* _Assignment_: Produce the records below again, word for word, but stop after the line that contains "orchestrator loop ([handlePlayWorkflow]).".

[[ Provided material, beginning ]]

(** * Wave: selector synthesis, step replay and capture state

    A shallow embedding of the page script [src/content/content.js] and of
    the replay orchestrator in [src/background/background.js], with the
    properties of the selector synthesizer ([generateSelector]), of the
    replay resolver ([waitForElement], [executeStep]), of the capture
    state machine ([startRecording], [stopRecording]) and of the
    orchestrator loop ([handlePlayWorkflow]).

    Strings are [string] values whose characters stand for the code units
    U+0000 to U+00FF; DOM objects are records carrying an identity; the
    services of the browser that the scripts call (the selector engine
    behind [querySelectorAll], URL parsing, message transport, timers) are
    fields of interface records, so that every statement holds for any
    browser behaviour unless a hypothesis says otherwise. *)

From Stdlib Require Import ZArith String Ascii List Bool Lia.
From Stdlib Require Import Numbers.DecimalString Numbers.DecimalPos.
From stdpp Require Import base tactics option gmap.
Import ListNotations.

Local Open Scope string_scope.
Local Open Scope bool_scope.

(** ** Thrown errors *)

(** A JavaScript completion: a value, or a thrown [Error] with its
    [message]. *)
Inductive result (A : Type) : Type :=
| Ok (a : A)
| Throw (message : string).
Arguments Ok {A} a.
Arguments Throw {A} message.

Definition rbind {A B} (r : result A) (k : A -> result B) : result B :=
  match r with
  | Ok a => k a
  | Throw m => Throw m
  end.

#[global] Instance result_ret : MRet result := fun A a => Ok a.
#[global] Instance result_bind : MBind result := fun A B k r => rbind r k.

(** Characters that a string literal cannot hold conveniently. *)
Definition dquote : ascii := Eval cbv in ascii_of_nat 34.
Definition backslash : ascii := Eval cbv in ascii_of_nat 92.
Definition q : string := String dquote EmptyString.

(** ** Characters and JavaScript string primitives *)

Module Js.

Definition code (c : ascii) : nat := nat_of_ascii c.

Definition between (lo hi : nat) (c : ascii) : bool :=
  (lo <=? code c)%nat && (code c <=? hi)%nat.

Definition isDigit (c : ascii) : bool := between 48 57 c.
Definition isLower (c : ascii) : bool := between 97 122 c.
Definition isUpper (c : ascii) : bool := between 65 90 c.
Definition isAlpha (c : ascii) : bool := isLower c || isUpper c.

(** [\w] *)
Definition isWord (c : ascii) : bool :=
  isAlpha c || isDigit c || Ascii.eqb c "_".

(** [[a-f0-9-]] under the [i] flag *)
Definition isHexOrDash (c : ascii) : bool :=
  between 97 102 c || between 65 70 c || isDigit c || Ascii.eqb c "-".

(** [[a-f0-9]] under the [i] flag *)
Definition isHex (c : ascii) : bool :=
  between 97 102 c || between 65 70 c || isDigit c.

(** [[a-z0-9]] under the [i] flag *)
Definition isAlnum (c : ascii) : bool := isAlpha c || isDigit c.

(** White space and line terminators removed by [String.prototype.trim]
    and matched by [\s], among the code units below U+0100. *)
Definition isSpace (c : ascii) : bool :=
  between 9 13 c || (code c =? 32)%nat || (code c =? 160)%nat.

(** Line terminators, which [.] does not match. *)
Definition isLineTerminator (c : ascii) : bool :=
  (code c =? 10)%nat || (code c =? 13)%nat.

Fixpoint all (p : ascii -> bool) (s : string) : bool :=
  match s with
  | EmptyString => true
  | String c r => p c && all p r
  end.

Fixpoint any (p : ascii -> bool) (s : string) : bool :=
  match s with
  | EmptyString => false
  | String c r => p c || any p r
  end.

Definition isEmpty (s : string) : bool :=
  match s with EmptyString => true | _ => false end.

(** A string is truthy when it is not empty. *)
Definition truthy (s : string) : bool := negb (isEmpty s).

Fixpoint trimStart (s : string) : string :=
  match s with
  | EmptyString => EmptyString
  | String c r => if isSpace c then trimStart r else s
  end.

Fixpoint trimEnd (s : string) : string :=
  match s with
  | EmptyString => EmptyString
  | String c r =>
      let r' := trimEnd r in
      if isSpace c && isEmpty r' then EmptyString else String c r'
  end.

(** [s.trim()] *)
Definition trim (s : string) : string := trimEnd (trimStart s).

Definition lowerChar (c : ascii) : ascii :=
  if isUpper c || (between 192 222 c && negb (code c =? 215)%nat)
  then ascii_of_nat (code c + 32) else c.

(** [s.toLowerCase()] *)
Fixpoint toLowerCase (s : string) : string :=
  match s with
  | EmptyString => EmptyString
  | String c r => String (lowerChar c) (toLowerCase r)
  end.

(** [s.startsWith(p)] *)
Definition startsWith (p s : string) : bool := String.prefix p s.

(** [s.split(sep)] for a one-character separator: never an empty array. *)
Fixpoint split (sep : ascii) (s : string) : list string :=
  match s with
  | EmptyString => [EmptyString]
  | String c r =>
      if Ascii.eqb c sep then EmptyString :: split sep r
      else match split sep r with
           | [] => [String c EmptyString]
           | p :: ps => String c p :: ps
           end
  end.

(** [s.trim().split(/\s+/)]: the maximal runs of non-space characters;
    when the trimmed string is empty the result is the one-element array
    holding the empty string. *)
Fixpoint words (s : string) : list string :=
  match s with
  | EmptyString => []
  | String c r =>
      if isSpace c then words r
      else match r with
           | EmptyString => [String c EmptyString]
           | String c' _ =>
               if isSpace c' then String c EmptyString :: words r
               else match words r with
                    | [] => [String c EmptyString]
                    | w :: ws => String c w :: ws
                    end
           end
  end.

Definition trimSplitSpaces (s : string) : list string :=
  match words s with
  | [] => [EmptyString]
  | ws => ws
  end.

(** [parts.join(sep)] *)
Fixpoint join (sep : string) (parts : list string) : string :=
  match parts with
  | [] => EmptyString
  | [p] => p
  | p :: ps => p ++ sep ++ join sep ps
  end.

(** The replacement of every double quote by a backslash and a double
    quote, as the text strategy of [generateSelector] does. *)
Fixpoint escapeQuotes (s : string) : string :=
  match s with
  | EmptyString => EmptyString
  | String c r =>
      if Ascii.eqb c dquote then String backslash (String dquote (escapeQuotes r))
      else String c (escapeQuotes r)
  end.

(** The replacement of every backslash followed by a double quote by a
    double quote, leftmost first, as [waitForElement] does. *)
Fixpoint unescapeQuotes (s : string) : string :=
  match s with
  | EmptyString => EmptyString
  | String c r =>
      match r with
      | String c' r' =>
          if Ascii.eqb c backslash && Ascii.eqb c' dquote
          then String dquote (unescapeQuotes r')
          else String c (unescapeQuotes r)
      | EmptyString => String c EmptyString
      end
  end.

(** Decimal rendering of a number in a template literal. *)
Definition ofNat (n : nat) : string := NilZero.string_of_uint (Nat.to_uint n).

Definition hexDigit (n : nat) : ascii :=
  ascii_of_nat (if (n <? 10)%nat then 48 + n else 87 + n).

(** [n.toString(16)] for a code unit below 256. *)
Definition toHex (n : nat) : string :=
  if (n <? 16)%nat then String (hexDigit n) EmptyString
  else String (hexDigit (n / 16)) (String (hexDigit (n mod 16)) EmptyString).

Definition escapeAsCodePoint (c : ascii) : string :=
  String backslash (toHex (code c) ++ " ").

(** One step of the serialisation of an identifier (CSSOM, [CSS.escape]):
    [i] is the index of [c], [dashFirst] tells whether the first
    character is a hyphen and [single] whether the string has length one.
    U+0000 becomes the replacement character, which lies outside the
    code units modelled here and is rendered by the code unit 0xFD. *)
Definition escapeChar (i : nat) (dashFirst single : bool) (c : ascii) : string :=
  if (code c =? 0)%nat then String (ascii_of_nat 253) EmptyString
  else if between 1 31 c || (code c =? 127)%nat then escapeAsCodePoint c
  else if (i =? 0)%nat && isDigit c then escapeAsCodePoint c
  else if (i =? 1)%nat && isDigit c && dashFirst then escapeAsCodePoint c
  else if (i =? 0)%nat && Ascii.eqb c "-" && single
       then String backslash (String c EmptyString)
  else if (128 <=? code c)%nat || Ascii.eqb c "-" || Ascii.eqb c "_"
          || isDigit c || isAlpha c
       then String c EmptyString
  else String backslash (String c EmptyString).

Fixpoint escapeFrom (i : nat) (dashFirst single : bool) (s : string) : string :=
  match s with
  | EmptyString => EmptyString
  | String c r => escapeChar i dashFirst single c ++ escapeFrom (S i) dashFirst single r
  end.

End Js.

(** [CSS.escape(value)] *)
Definition CSS_escape (value : string) : string :=
  let dashFirst := match value with String c _ => Ascii.eqb c "-" | _ => false end in
  Js.escapeFrom 0 dashFirst (String.length value =? 1)%nat value.

(** A value of a step field, as far as the scripts tell values apart.
    [JsNumber n] is the Number that the integer [n] denotes: [n] itself
    when its magnitude is below 2^53, and otherwise the Number nearest to
    it. *)
Inductive JsValue :=
| JsUndefined
| JsNull
| JsString (s : string)
| JsNumber (n : Z).

(** A recorded step; [selector] is [None] when the field is missing. *)
Record Step := {
  type : string;
  selector : option string;
  value : JsValue
}.

(** * The page script, [src/content/content.js] *)

Module Content.

(** ** Stability filters *)

(** The part of [/^:r[a-z0-9]+:$/i] after the two leading characters: one
    or more letters or digits and a final colon. *)
Fixpoint alnumsThenColon (seen : bool) (s : string) : bool :=
  match s with
  | EmptyString => false
  | String c r =>
      if Ascii.eqb c ":" then seen && Js.isEmpty r
      else Js.isAlnum c && alnumsThenColon true r
  end.

(** [/^[a-f0-9-]{36}$/i.test(id)] *)
Definition looksLikeUuid (id : string) : bool :=
  (String.length id =? 36)%nat && Js.all Js.isHexOrDash id.

(** [/^:r[a-z0-9]+:$/i.test(id)] *)
Definition looksReactGenerated (id : string) : bool :=
  match id with
  | String c0 (String c1 r) =>
      Ascii.eqb c0 ":" && (Ascii.eqb c1 "r" || Ascii.eqb c1 "R") && alnumsThenColon false r
  | _ => false
  end.

(** [/^\d+$/.test(id)] *)
Definition isAllDigits (id : string) : bool :=
  negb (Js.isEmpty id) && Js.all Js.isDigit id.

(** An object that a form gives for a name in place of its own property
    of that name: the listed control that has the name as its [name] or
    [id], or the collection of them when there are several.
    [objectString] is its string conversion ([[object HTMLInputElement]]
    for an input) and [objectLength] its [length] property (the number
    of options of a select, of members of a collection), [None] when it
    has none. *)
Record NamedObject := {
  objectString : string;
  objectLength : option nat
}.

(** What [element.id] evaluates to: the string that reflects the [id]
    attribute, or, on a form that names a control [id], that control. *)
Inductive IdValue :=
| IdText (s : string)
| IdControl (o : NamedObject).

(** The truthiness of the value: an object is truthy. *)
Definition truthyId (v : IdValue) : bool :=
  match v with
  | IdText s => Js.truthy s
  | IdControl _ => true
  end.

(** The string conversion of the value, which the regular expressions of
    [isStableId], [CSS.escape] and the template literals apply. *)
Definition idString (v : IdValue) : string :=
  match v with
  | IdText s => s
  | IdControl o => objectString o
  end.

(** [id.length > 50]; the comparison with [undefined] is false. *)
Definition lengthExceeds (bound : nat) (v : IdValue) : bool :=
  match v with
  | IdText s => (bound <? String.length s)%nat
  | IdControl o =>
      match objectLength o with
      | Some n => (bound <? n)%nat
      | None => false
      end
  end.

Definition isStableId (id : IdValue) : bool :=
  if looksLikeUuid (idString id) then false
  else if looksReactGenerated (idString id) then false
  else if isAllDigits (idString id) then false
  else if lengthExceeds 50 id then false
  else true.

(** Splits a string after its longest prefix of characters satisfying [p]. *)
Fixpoint span (p : ascii -> bool) (s : string) : string * string :=
  match s with
  | EmptyString => (EmptyString, EmptyString)
  | String c r =>
      if p c then let '(a, b) := span p r in (String c a, b)
      else (EmptyString, s)
  end.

[[ Provided material, end ]]

* _Problem solution_:
(** * Wave: selector synthesis, step replay and capture state

    A shallow embedding of the page script [src/content/content.js] and of
    the replay orchestrator in [src/background/background.js], with the
    properties of the selector synthesizer ([generateSelector]), of the
    replay resolver ([waitForElement], [executeStep]), of the capture
    state machine ([startRecording], [stopRecording]) and of the
    orchestrator loop ([handlePlayWorkflow]).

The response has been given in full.